The blended approach behind BITE initiative for promoting the use of technologies in learning and teaching enhancement in higher education

Roy Kam and Josie Csete
Hong Kong Polytechnic University
Hong Kong SAR, China


The potential of technologies in learning and teaching is widely recognized among universities around the world. However, universities integrate technologies into teachers’ instruction and students’ learning to varying degrees depending on their strategic focus on the use of technologies in support of education. Zemsky and Massy (2004) have proposed a possible ‘Technology’s S-curve’, which is helpful for understanding at what stage universities integrate technologies into learning and teaching. The S-curve comprises four cycles, with the last cycle -- New Course/ Program Configurations ‘which result when faculty and their institutions re-engineer teaching and learning activities to take full and optimal advantage of the new technology’ (Zemsky and Massy 2004, 17) -- being the stage most universities are still working towards.

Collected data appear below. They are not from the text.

(** * Real-estate chat front end: proxy route, message rendering, page controller

    A shallow embedding of the three TypeScript units of the repository:

    - [Proxy]       the route handler [POST] of [/api/chat] (src/unnamed/part_000);
    - [ChatMessage] [isVegaSpec], [formatText] and the bubble chosen by the
                    [ChatMessage] component (src/unnamed/part_001);
    - [Page]        the state of the page component with [sendMessage] and
                    [clearChat] (src/unnamed/part_002).

    JavaScript strings are sequences of UTF-16 code units, JSON payloads are
    values of [JSValue], and the effects of the code (requests issued, console
    output, state updates) are passed explicitly. *)

From Stdlib Require Import List ZArith NArith Bool Lia String Ascii Floats.
From Stdlib Require Import DecimalString.
Import ListNotations.

Set Implicit Arguments.
Set Warnings "-register-all".

(* ================================================================== *)
(** ** JavaScript data *)
(* ================================================================== *)

Module JS.

(** A JavaScript string: its UTF-16 code units. *)
Definition jsstring := list N.

(** An ASCII literal of the source as code units. *)
Definition lit (s : string) : jsstring :=
  map N_of_ascii (list_ascii_of_string s).

Fixpoint str_eqb (a b : jsstring) : bool :=
  match a, b with
  | [], [] => true
  | x :: a', y :: b' => N.eqb x y && str_eqb a' b'
  | _, _ => false
  end.

(** [String.prototype.startsWith] (no position argument). *)
Fixpoint startsWith (p s : jsstring) : bool :=
  match p, s with
  | [], _ => true
  | x :: p', y :: s' => N.eqb x y && startsWith p' s'
  | _ :: _, [] => false
  end.

(** [String.prototype.endsWith] (no position argument). *)
Definition endsWith (p s : jsstring) : bool :=
  startsWith (rev p) (rev s).

(** [s] without the prefix [p], when it has it. *)
Fixpoint strip_prefix (p s : jsstring) : option jsstring :=
  match p, s with
  | [], _ => Some s
  | x :: p', y :: s' => if N.eqb x y then strip_prefix p' s' else None
  | _ :: _, [] => None
  end.

(** [String.prototype.slice(start, end)]: negative arguments count from
    the end, both are clamped to the string, an empty range gives "". *)
Definition slice (start end_ : Z) (s : jsstring) : jsstring :=
  let len := Z.of_nat (List.length s) in
  let from := if (start <? 0)%Z then Z.max (len + start) 0 else Z.min start len in
  let to := if (end_ <? 0)%Z then Z.max (len + end_) 0 else Z.min end_ len in
  firstn (Z.to_nat (to - from)) (skipn (Z.to_nat from) s).

(** [String.prototype.split(sep)] for a separator of one code unit:
    the pieces between the separators, at least one piece. *)
Fixpoint split (sep : N) (s : jsstring) : list jsstring :=
  match s with
  | [] => [[]]
  | c :: s' =>
      if N.eqb c sep then [] :: split sep s'
      else match split sep s' with
           | [] => [[c]]
           | piece :: pieces => (c :: piece) :: pieces
           end
  end.

(** ECMAScript WhiteSpace and LineTerminator code points, the ones
    [String.prototype.trim] removes. *)
Definition is_whitespace (c : N) : bool :=
  existsb (N.eqb c)
    [9; 10; 11; 12; 13; 32; 160; 5760; 8232; 8233; 8239; 8287; 12288; 65279]%N
  || (N.leb 8192 c && N.leb c 8202).

Fixpoint trimStart (s : jsstring) : jsstring :=
  match s with
  | c :: s' => if is_whitespace c then trimStart s' else s
  | [] => []
  end.

Definition trimEnd (s : jsstring) : jsstring := rev (trimStart (rev s)).

(** [String.prototype.trim]. *)
Definition trim (s : jsstring) : jsstring := trimEnd (trimStart s).

(** [String.prototype.toLowerCase] on the Basic Latin letters.  The case
    mappings outside Basic Latin are left out: none of them produces one of
    the letters e, r, o, the only ones the source compares the result with. *)
Definition lower_unit (c : N) : N :=
  if (N.leb 65 c && N.leb c 90)%bool then (c + 32)%N else c.

Definition toLowerCase (s : jsstring) : jsstring := map lower_unit s.

(** A template-literal substitution of an integer-valued number:
    its decimal digits. *)
Definition int_to_string (z : Z) : jsstring :=
  lit (NilZero.string_of_int (Z.to_int z)).

(** A value as [JSON.parse] produces it.  Numbers are IEEE 754 doubles;
    [props] lists every own property of an object once, in the order the
    object enumerates them. *)
Inductive Json : Type :=
| JNull
| JBool (b : bool)
| JNumber (x : float)
| JString (s : jsstring)
| JArray (items : list Json)
| JObject (props : list (jsstring * Json)).

(** The values the source handles: parsed JSON, or [undefined] (a missing
    property). *)
Inductive JSValue : Type :=
| Undefined
| Value (j : Json).

Inductive TypeTag :=
| TUndefined | TObject | TBoolean | TNumber | TString.

(** The [typeof] operator ([null] and arrays are "object"). *)
Definition typeof (v : JSValue) : TypeTag :=
  match v with
  | Undefined => TUndefined
  | Value JNull => TObject
  | Value (JBool _) => TBoolean
  | Value (JNumber _) => TNumber
  | Value (JString _) => TString
  | Value (JArray _) => TObject
  | Value (JObject _) => TObject
  end.

Definition is_object_tag (t : TypeTag) : bool :=
  match t with TObject => true | _ => false end.

Definition is_string_tag (t : TypeTag) : bool :=
  match t with TString => true | _ => false end.

Definition is_null (v : JSValue) : bool :=
  match v with Value JNull => true | _ => false end.

(** The own property [k] among [props]. *)
Fixpoint lookup (k : jsstring) (props : list (jsstring * Json)) : option Json :=
  match props with
  | [] => None
  | (k', v) :: rest => if str_eqb k k' then Some v else lookup k rest
  end.

(** [k in v] for a key [k] that neither [Object.prototype] nor
    [Array.prototype] defines and that is no array index (this holds of
    "mark" and "$schema"): only an own property of a plain object counts.
    The source guards every use with [typeof v === "object"] and
    [v !== null], so the operator is never applied to a primitive. *)
Definition has_key (k : jsstring) (v : JSValue) : bool :=
  match v with
  | Value (JObject props) =>
      match lookup k props with Some _ => true | None => false end
  | _ => false
  end.

(** What a [throw] carries, as far as the source inspects it:
    [err instanceof Error], [err.name], [err.message]. *)
Record Thrown := {
  instanceofError : bool;
  name : jsstring;
  message : jsstring
}.

(** [new Error(msg)]. *)
Definition new_Error (msg : jsstring) : Thrown :=
  {| instanceofError := true; name := lit "Error"; message := msg |}.

Definition new_TypeError (msg : jsstring) : Thrown :=
  {| instanceofError := true; name := lit "TypeError"; message := msg |}.

Definition new_RangeError (msg : jsstring) : Thrown :=
  {| instanceofError := true; name := lit "RangeError"; message := msg |}.

(** How a call or an awaited promise completes: it throws (the promise
    rejects) or it returns (the promise resolves). *)
Inductive Completion (A : Type) : Type :=
| Throw (err : Thrown)
| Normal (value : A).
Arguments Throw {A} err.
Arguments Normal {A} value.

Definition bind {A B : Type} (c : Completion A) (k : A -> Completion B) : Completion B :=
  match c with
  | Throw err => Throw err
  | Normal a => k a
  end.

Notation "x <- c ;; k" := (bind c (fun x => k))
  (at level 61, c at next level, right associativity).

(** An induction principle that reaches the items of an array and the
    values of an object. *)
Section JsonInduction.

Variable P : Json -> Prop.
Hypothesis P_null : P JNull.
Hypothesis P_bool : forall b, P (JBool b).
Hypothesis P_number : forall x, P (JNumber x).
Hypothesis P_string : forall s, P (JString s).
Hypothesis P_array : forall items, Forall P items -> P (JArray items).
Hypothesis P_object :
  forall props, Forall (fun kv => P (snd kv)) props -> P (JObject props).

Fixpoint Json_induction (v : Json) : P v :=
  match v with
  | JNull => P_null
  | JBool b => P_bool b
  | JNumber x => P_number x
  | JString s => P_string s
  | JArray items =>
      P_array
        ((fix all (l : list Json) : Forall P l :=
            match l with
            | [] => Forall_nil P
            | x :: rest => Forall_cons x (Json_induction x) (all rest)
            end) items)
  | JObject props =>
      P_object
        ((fix all (l : list (jsstring * Json)) : Forall (fun kv => P (snd kv)) l :=
            match l with
            | [] => Forall_nil _
            | kv :: rest =>
                Forall_cons kv
                  (match kv as p return P (snd p) with
                   | (k, x) => Json_induction x
                   end)
                  (all rest)
            end) props)
  end.

End JsonInduction.

(** What [JSON.stringify] makes of a number, read back: a number that is
    not finite is written as [null], negative zero is written as "0", and
    every other number is written with digits that read back as the same
    number. *)
Definition serialised_number (x : float) : Json :=
  if PrimFloat.is_nan x || PrimFloat.is_infinity x then JNull
  else if PrimFloat.is_zero x && PrimFloat.get_sign x then JNumber PrimFloat.zero
  else JNumber x.

(** [JSON.parse(JSON.stringify(v))]: the value a parsed value has once it
    has been written out and read again.  Strings, booleans, [null] and the
    shape of arrays and objects come back as they were; numbers as
    [serialised_number] has them. *)
Fixpoint serialised (v : Json) : Json :=
  match v with
  | JNumber x => serialised_number x
  | JArray items => JArray (map serialised items)
  | JObject props =>
      JObject (map (fun kv => match kv with (k, x) => (k, serialised x) end) props)
  | other => other
  end.

(** A number that [JSON.stringify] writes without loss. *)
Definition survives_number (x : float) : bool :=
  negb (PrimFloat.is_nan x || PrimFloat.is_infinity x)
  && negb (PrimFloat.is_zero x && PrimFloat.get_sign x).

(** A value all of whose numbers are written without loss. *)
Fixpoint survives (v : Json) : bool :=
  match v with
  | JNumber x => survives_number x
  | JArray items => forallb survives items
  | JObject props => forallb (fun kv => match kv with (k, x) => survives x end) props
  | _ => true
  end.

(** A text that [JSON.stringify] produced.  [JSON.stringify] writes no
    white space and one spelling for each number and string, so two such
    texts are equal exactly when they read back as the same value: the text
    is kept as the value it reads back as. *)
Inductive JsonText : Type :=
| Text (reads_as : Json).

(** [JSON.stringify(v)] for a parsed value [v]. *)
Definition JSON_stringify (v : Json) : JsonText := Text (serialised v).

(** [JSON.parse] of such a text. *)
Definition JSON_parse (text : JsonText) : Json :=
  match text with Text v => v end.

(** A response as [fetch] hands it over: the status line and how
    [response.json()] completes. *)
Record Response := {
  status : Z;
  json : Completion Json
}.

(** An [AbortController]; its signal is aborted once [abort()] is called. *)
Record AbortController := {
  aborted : bool
}.

(** The arguments of a [fetch] call; [signal] is the controller whose
    signal was passed, if one was. *)
Record FetchCall := {
  url : jsstring;
  method : jsstring;
  headers : list (jsstring * jsstring);
  body : JsonText;
  signal : option AbortController
}.

(** [response.ok]: the status is in the range 200 to 299. *)
Definition ok (r : Response) : bool :=
  (200 <=? status r)%Z && (status r <=? 299)%Z.

End JS.

(* ================================================================== *)
(** ** The proxy route: [POST /api/chat] *)
(* ================================================================== *)

Module Proxy.
Import JS.

Definition AGENT_URL : jsstring := lit "http://127.0.0.1:8001/chat".

(** A response built by [NextResponse.json]: its status and the value its
    body reads as (what [response.json()] gives the caller). *)
Record Reply := {
  reply_status : Z;
  reply_body : Json
}.

(** The statuses a response with a body cannot have. *)
Definition null_body_status (s : Z) : bool :=
  existsb (Z.eqb s) [101; 103; 204; 205; 304]%Z.

(** [NextResponse.json(data, { status })].  The platform's [Response]
    constructor refuses a status outside 200..599 with a [RangeError] and a
    body on a null-body status with a [TypeError] (the messages are those of
    Node's implementation; 34 is the double quote).  The body is
    [JSON.stringify(data)], so what it reads as is [serialised data]. *)
Definition NextResponse_json (data : Json) (init_status : Z) : Completion Reply :=
  if ((init_status <? 200) || (599 <? init_status))%Z then
    Throw (new_RangeError
             (lit "init[" ++ [34%N] ++ lit "status" ++ [34%N]
              ++ lit "] must be in the range of 200 to 599, inclusive."))
  else if null_body_status init_status then
    Throw (new_TypeError
             (lit "Response constructor: Invalid response status code "
              ++ int_to_string init_status))
  else Normal {| reply_status := init_status; reply_body := serialised data |}.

Promoting and supporting the use of technologies for enhancing learning and teaching is one of the objectives of the Educational Development Centre of the Hong Kong Polytechnic University (HKPU). As the very nature of educational development is about ‘the development of teaching and learning quality at different levels (i.e. individual, departmental, faculty and institutional) within a higher education institution’ (Laksov 2008, 91), technologies are strategically perceived as one of the means to help achieve such a goal. Like many universities (Weurlander and Stenfors-Hayes 2008), the educational development activities here are predominately in the form of face-to-face delivery, such as staff development courses/workshops; and the same holds true for those activities regarding technologies supporting learning and teaching. However, based on the Centre’s record of attendees’ enrolment and their post-activities feedback surveys, it is not uncommon to find that: the penetration of these activities is limited in terms of attracting academic staff across different departments; staff may not be able to attend because of time-clashes with other commitments; and staff look for course/workshop materials that are more widely accessible if they cannot attend in person. All these frame the focus of this paper, which is to give an account of how an evolutionary approach to blended learning has been designed and implemented to promote the use of technologies for learning and teaching enhancement at the HKPU. The sample series of activities to which an evolutionary approach to blended learning was applied is called the ‘BITE’ (Bite-sized Information for Teaching with E-technologies) Initiative, which includes both online resources and offline workshops to help academic staff to become acquainted with emerging technologies for educational use in a quick and efficient way. Since the work is still in progress, a complete evaluation of this initiative is not within the scope of this paper.

An evolutionary approach places blended learning in a much broader context. Blended learning can be seen as a learning process involving a combination of delivery methods; of pedagogical approaches with or without technologies; or of mixed forms of educational technologies. A consensus can be inferred from all its various workable interpretations that multiple modalities promote more effective learning. In essence, an evolutionary approach to blended learning is in line with this consensus. However, this approach to the design and implementation of blended learning is constantly informed by the best we know to date about the issues and challenges associated with totally technology-based learning and face-to-face learning. As practised in the ‘BITE Initiative’, its blend is not simply a combination of delivery methods to address the feedback from course/workshop attendees. Its blend reflects, for example, the intelligent use of off-the-shelf and custom-made materials; the division of bite-sized and elaborated information between appropriate delivery methods; the use of multiple delivery media for deeper learning; and flexibility regarding the modes of learning it supports. It is believed that by using an evolutionary approach, blended learning will be in a better position to respond to the perceived shortcomings of face-to-face learning and technology-based learning.